Craig Chandler | University Communications
Chancellor Harvey Perlman during the 2014 State of the University address. Perlman announced April 1 that he would step down as chancellor on June 30, 2016.

After a decade and a half of leadership at the University of Nebraska-Lincoln in which he guided the university through an era of growth and progress, Chancellor Harvey Perlman has announced he will step down as chancellor on June 30, 2016.

Perlman shared his plans via a university-wide e-mail on April 1 – the 14th anniversary of his installation at UNL.

He was named the university’s 19th chancellor on April 1, 2001, after serving nearly a year as interim chancellor.

“For a variety of reasons, both personal and professional, I believe that 2015-16 should be my last year as chancellor,” he wrote in his letter to campus. “This will allow an orderly transition and give our new president, Hank Bounds, an opportunity to organize and conduct a search for my successor.”

A native of York, Nebraska, Perlman came to the NU College of Law in 1967. He served on the law faculty until 1974, when he joined the University of Virginia Law School. He returned to Nebraska in 1983, when he accepted the deanship of the law college, a post he held until 1998. He plans to return to the Nebraska Law faculty at the close of his chancellorship.

“It has been a thrilling ride for me, largely because of your extraordinary accomplishments that have contributed to the growth and increased stature of the university,” Perlman wrote. “Those contributions, too numerous to mention, include inspired teaching and research by faculty, engagement and support from staff and creative leadership by administrators at every level.”

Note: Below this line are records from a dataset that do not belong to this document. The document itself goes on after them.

(* ===== verification/LedgerBridgeSpec.v ===== *)
(** * The bridge stays backed and pays once

    What enacted referenda do to the books of the bridge, and histories:
    [bridge_history] interleaves mints, burns, settlements, reversals and enacted
    referenda with whatever else happens on the ledger.  The books survive all of
    it, nothing is minted or paid out twice, and an open exit can be paid. *)

From S2P Require Import Prelude Codec Idfmt Events LedgerState LedgerKeys.
From S2P Require Import Governance Staking Fee LedgerStake LedgerCoins Bridge LedgerBridge LedgerBridgeBooks.

(** ** The list of assets *)

Lemma chunks16_sized fuel bs : Forall (fun c => length c = 16%nat) (chunks16 fuel bs).
Proof.
  revert bs. induction fuel as [|fuel IH]; intros bs; cbn [chunks16]; [constructor|].
  destruct (_ <? _)%nat eqn:E; [constructor|]. apply Nat.ltb_ge in E.
  constructor; [rewrite length_take; lia|apply IH].
Qed.

Lemma chunks16_concat ids fuel :
  Forall (fun c => length c = 16%nat) ids -> (length ids <= fuel)%nat -> chunks16 fuel (concat ids) = ids.
Proof.
  revert fuel. induction ids as [|c ids IH]; intros fuel Hf Hl; [by destruct fuel|].
  apply Forall_cons in Hf as [Hc Hf]. destruct fuel as [|fuel]; [cbn in Hl; lia|].
  cbn [chunks16 concat]. replace (_ <? _)%nat with false.
  2:{ symmetry. apply Nat.ltb_ge. rewrite length_app. lia. }
  rewrite <- Hc at 1. rewrite take_app_length. rewrite <- Hc at 1. rewrite drop_app_length.
  f_equal. apply IH; [done|cbn in Hl; lia].
Qed.

Lemma length_concat16 ids : Forall (fun c : list byte => length c = 16%nat) ids -> (length ids <= length (concat ids))%nat.
Proof. induction 1 as [|c ids Hc _ IH]; [done|]. cbn [concat length]. rewrite length_app. lia. Qed.

Section Enacted.
Context (sha3_256 : list byte -> list byte) (P : Play) (P_ok : play_ok P).
Context (P_apart : separates sha3_256 (map bslot_preimage (bslots P)) (map bslot_preimage (bslots P))).

Abbreviation agrees := (agrees sha3_256 P).
Abbreviation post := (post sha3_256 P).
Ltac same := by eapply wp_ret, (post_same sha3_256 P).

Lemma listed_sized L : Forall (fun c => length c = 16%nat) (listed L).
Proof. unfold listed. destruct (L BList); [apply chunks16_sized|constructor]. Qed.

Lemma listed_written L ids :
  Forall (fun c => length c = 16%nat) ids -> L BList = Some (concat ids) -> listed L = ids.
Proof. intros Hs E. unfold listed. rewrite E. apply chunks16_concat; [done|by apply length_concat16]. Qed.

(** ** Registration *)

Lemma backed_register L L' a :
  backed P L -> (forall s, playable P s -> bleaf_ok s (L' s)) ->
  (forall s, s <> BAsset a -> s <> BList -> L' s = L s) -> supply_of L' a = supply_of L a ->
  a ∈ pAssets P -> a ∈ listed L' -> (forall b, b ∈ listed L' -> b ∈ listed L \/ b = a) ->
  (forall b, b ∈ listed L -> b ∈ listed L') -> backed P L'.
Proof.
  intros HL Hleaf Hs Hsup Ha Hal Hl1 Hl2.
  assert (Ev : vault_of L' = vault_of L) by (unfold vault_of; by rewrite Hs).
  assert (Ea : forall b, b <> a -> asset_of L' b = asset_of L b)
    by (intros b Hb; unfold asset_of; rewrite Hs by congruence; done).
  assert (Es : forall b, supply_of L' b = supply_of L b).
  { intros b. destruct (decide (b = a)) as [->|Hne]; [done|]. unfold supply_of. by rewrite Ea. }
  assert (Ep : forall b, pending P L' b = pending P L b).
  { intros b. unfold pending. f_equal. apply map_ext. intros r. rewrite !pending_of_leaf. by rewrite Hs. }
  destruct HL as [_ HV HE Hin Hun Hsu Hres]. constructor; rewrite ?Ev; try done.
  - unfold epoch_of. by rewrite Hs.
  - intros b Hb. destruct (Hl1 b Hb) as [? | ->]; auto.
  - intros b Hb Hn. assert (b <> a) by (by intros ->). rewrite Ea, Ep by done. apply Hun; auto.
  - intros b Hb. rewrite Es, Hsu by done. unfold balances. f_equal. apply map_ext. intros h. by rewrite Hs.
  - intros b Hb. rewrite Es, Ep. unfold custody_of. rewrite Ev. specialize (Hres b Hb).
    unfold custody_of in Hres. destruct (vault_of L); [|done]. by rewrite Hs.
Qed.

Lemma register_keeps l L n a cap epoch_cap stark :
  agrees l L n -> backed P L -> a ∈ pAssets P -> u128 cap -> u128 epoch_cap ->
  wp (register_bridged_asset sha3_256 a cap epoch_cap stark) (fun _ => post L None true) l.
Proof.
  intros Hag Hb Ha Hc He. unfold register_bridged_asset. pose proof (b_leaf P L Hb) as Hleaf.
  apply wp_bind. eapply wp_ask; [by apply (read_asset sha3_256 P l L n)|]. cbv beta zeta.
  set (x := mkQAsset _ cap epoch_cap stark).
  assert (Hx : QAsset_valid x).
  { unfold x, QAsset_valid. cbn. split; [|done]. destruct (asset_of L a) as [y|] eqn:E; [|done].
    by apply (asset_valid P L a y Hb Ha). }
  apply wp_bind. eapply (wp_put sha3_256 P P_ok P_apart (BAsset a)); [exact Hag|done|]. intros l1 H1.
  unfold record_bridge_asset_id. apply wp_bind, wp_asks.
  rewrite (read_listed sha3_256 P l1 _ n H1). unfold listed at 1 2. upds. fold (listed L).
  assert (Es : forall L', L' (BAsset a) = Some (to_bytes QAsset_codec x) -> supply_of L' a = supply_of L a).
  { intros L' E. rewrite (supply_written L' a x Hx E). unfold x, supply_of. by destruct (asset_of L a). }
  case_bool_decide as Hin.
  - apply wp_ret. eexists _, _. split; [exact H1|]. split; [|split; [flags_ok|done]].
    eapply (backed_register L _ a); try done; unfold listed; upds; fold (listed L); auto.
    + leaves_ok.
    + intros s H _. by upds.
    + apply Es. by upds.
  - eapply (wp_put sha3_256 P P_ok P_apart BList); [exact H1|done|]. intros l2 H2.
    eexists _, _. split; [exact H2|]. split; [|split; [flags_ok|done]].
    assert (El : forall L', L' BList = Some (concat (listed L ++ [a])) -> listed L' = listed L ++ [a]).
    { intros L' E. apply listed_written; [|done]. apply Forall_app. split; [apply listed_sized|].
      pose proof (playable_sized P (BAsset a) P_ok Ha). by repeat constructor. }
    eapply (backed_register L _ a); try done; try (rewrite El by (by upds); intros b; rewrite elem_of_app, list_elem_of_singleton; tauto).
    + leaves_ok.
    + intros s H H'. by upds.
    + apply Es. by upds.
    + rewrite El by by upds. apply elem_of_app. right. by apply list_elem_of_singleton.
    + intros b Hb'. rewrite El by by upds. apply elem_of_app. by left.
Qed.
(* ===== verification/BridgeDispatch.v ===== *)
(** * Bridge transactions (qtv-node/src/node.rs)

    What the pool checks of a mint, a settlement and an exit request, and what the
    execution of a block does with them: the artifact is decoded from the arguments
    of the call, its quorum checked against the operators of the ledger, and the fact
    applied.  What the pool lets in succeeds on the same ledger. *)

From S2P Require Import Prelude Codec Idfmt Events LedgerState LedgerKeys.
From S2P Require Import Governance Staking Tx Fee LedgerStake LedgerCoins Bridge LedgerBridge LedgerBridgeBooks.
From S2P Require Import SigCache Admission.

Definition MAX_BRIDGE_STARK_BYTES : Z := 2 ^ 20.

(** A chain of [usize] additions. *)
Fixpoint usize_sum (acc : Z) (xs : list Z) : outcome Z :=
  match xs with [] => Done acc | x :: xs => obind (panicking_add 64 acc x) (fun acc => usize_sum acc xs) end.

Section Dispatch.
Context (c : Crypto).
(** [qtv_crypto::ml_dsa::verify]. *)
Context (ml_verify : list byte -> list byte -> list byte -> list byte -> bool).
#[local] Notation sha := (sha3_256 c).
Abbreviation quorum := (quorum_attests (ML_PUBLIC_KEY_BYTES c) (ML_SIGNATURE_BYTES c) ml_verify).
Abbreviation exit_quorum := (exit_quorum_attests (ML_PUBLIC_KEY_BYTES c) (ML_SIGNATURE_BYTES c) ml_verify).

Definition call_args (w : Wrapper) : list byte := args (call (body w)).
Definition artifact_of (w : Wrapper) : option MintArtifact := MintArtifact_decode (call_args w).
Definition exit_attestation_of (w : Wrapper) : option ExitAttestation := ExitAttestation_decode (call_args w).

(** ** Mints *)

Definition bridge_mint_source_key (w : Wrapper) : option (Z * list byte) :=
  option_map (fun a => (source_chain (att_fact (attestation a)), source_ref (att_fact (attestation a)))) (artifact_of w).
Definition attempt_count (w : Wrapper) (a : Attempts) : nat :=
  if is_evidence c w then evidence_attempts a
  else if is_bridge_mint c w then mint_attempts a
  else if is_bridge_settle c w then settle_attempts a
  else guardian_attempts a.
Definition set_attempt_count (w : Wrapper) (n : nat) (a : Attempts) : Attempts :=
  let '(mkAttempts e mt up cu st gd) := a in
  if is_evidence c w then mkAttempts n mt up cu st gd
  else if is_bridge_mint c w then mkAttempts e n up cu st gd
  else if is_bridge_settle c w then mkAttempts e mt up cu n gd
  else mkAttempts e mt up cu st n.
Definition set_attempts (w : Wrapper) (n : nat) (m : Mempool) : Mempool :=
  set_window (feeless_admits m) (set_attempt_count w n (attempts m)) m.

Definition charge_feeless_attempt_for (w : Wrapper) : P bool :=
  full ← pool (fun m => (feeless_attempts_cap m <=? attempt_count w (attempts m))%nat);
  if (full : bool) then mret false
  else update (fun m => set_attempts w (S (attempt_count w (attempts m))) m) ;; mret true.
Definition refund_feeless_attempt_for (w : Wrapper) : P unit :=
  update (fun m => set_attempts w (attempt_count w (attempts m) - 1) m).

Definition feeless_attempt_gate (w : Wrapper) (l : Ledger) (chain_id : Z) (hint : option bool) : P bool :=
  room ← pool feeless_has_room;
  if negb room then refuse RateLimited
  else match hint with
  | Some true => mret false
  | Some false => refuse BadCall
  | None =>
      if negb (is_evidence c w) && negb (feeless_signed_by_a_member l w chain_id) then refuse BadCall
      else
        charged ← charge_feeless_attempt_for w;
        if (charged : bool) then mret true else refuse RateLimited
  end.
Lemma track_tracked w m ws :
  tracked (indexes m) ws -> (forall k, k ∈ ids m <-> k ∈ id_of <$> ws) -> fresh w m ->
  tracked (indexes (track c w m)) (w :: ws).
Proof.
  intros [H1 H2 H3 H4 H5 H6 H7 H8 H9 H10] Hids (F1 & F2 & F3). rewrite indexes_track.
  rewrite Hids in F1.
  constructor; by_lists; cbn [indexes ix_senders ix_nonces ix_normal ix_feeless ix_payloads ix_seen ix_mints] in *.
  - rewrite H1. by destruct (is_feeless w).
  - rewrite H2. by destruct (is_feeless w).
  - rewrite H3. by destruct (is_normal w).
  - rewrite H4. by destruct (is_feeless w).
  - destruct (is_feeless w); [|done]. intros k Hk.
    apply elem_of_union in Hk as [->%elem_of_singleton|Hk]; [by left|]. right. auto.
  - destruct (is_feeless w); [|done]. intros k. destruct (decide (k = id_of w)) as [->|Hne].
    + rewrite lookup_insert_eq. split; [by left|by eauto].
    + rewrite lookup_insert_ne by done. rewrite ?fmap_cons, H6, ?fmap_cons, elem_of_cons. naive_solver.
  - destruct (mint_key w) as [k|]; [|done]. intros x.
    rewrite elem_of_union, H7, elem_of_cons, elem_of_singleton. done.
  - destruct (is_feeless w); [done|]. apply NoDup_cons. split; [|done].
    apply tally_fresh. rewrite <- H2. by apply F2.
  - destruct (mint_key w) as [k|]; [|done]. apply NoDup_cons. split; [|done]. rewrite <- H7. by apply F3.
  - by apply NoDup_cons.
Qed.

Historic advances have marked Perlman’s tenure as UNL chancellor. Among the most noteworthy:

  • The formation and continued development of Nebraska Innovation Campus, a research campus designed to facilitate new and more in-depth partnerships between the university and the private sector, on the former Nebraska State Fair site in Lincoln. Upon full build-out, NIC will be a 2.2 million-square-foot research, meeting and office space with up to 5,000 people working at the site.

  • The university’s 2011 admission to the Big Ten Conference. Along with a shift in the Huskers’ athletic landscape, UNL also became a member in the prestigious Committee on Institutional Cooperation, the nation’s premier higher-education consortium of top-tier research institutions.

  • Steady growth in student enrollment, most recently to 25,006 in the 2014-15 academic year – the second-largest student body in the university’s history. Since 2001, UNL’s enrollment has increased by 12.3 percent.

  • Sustained growth in the university’s research expenditures, from $157.5 million in the 2001 fiscal year to a total of $266.5 million in FY2013.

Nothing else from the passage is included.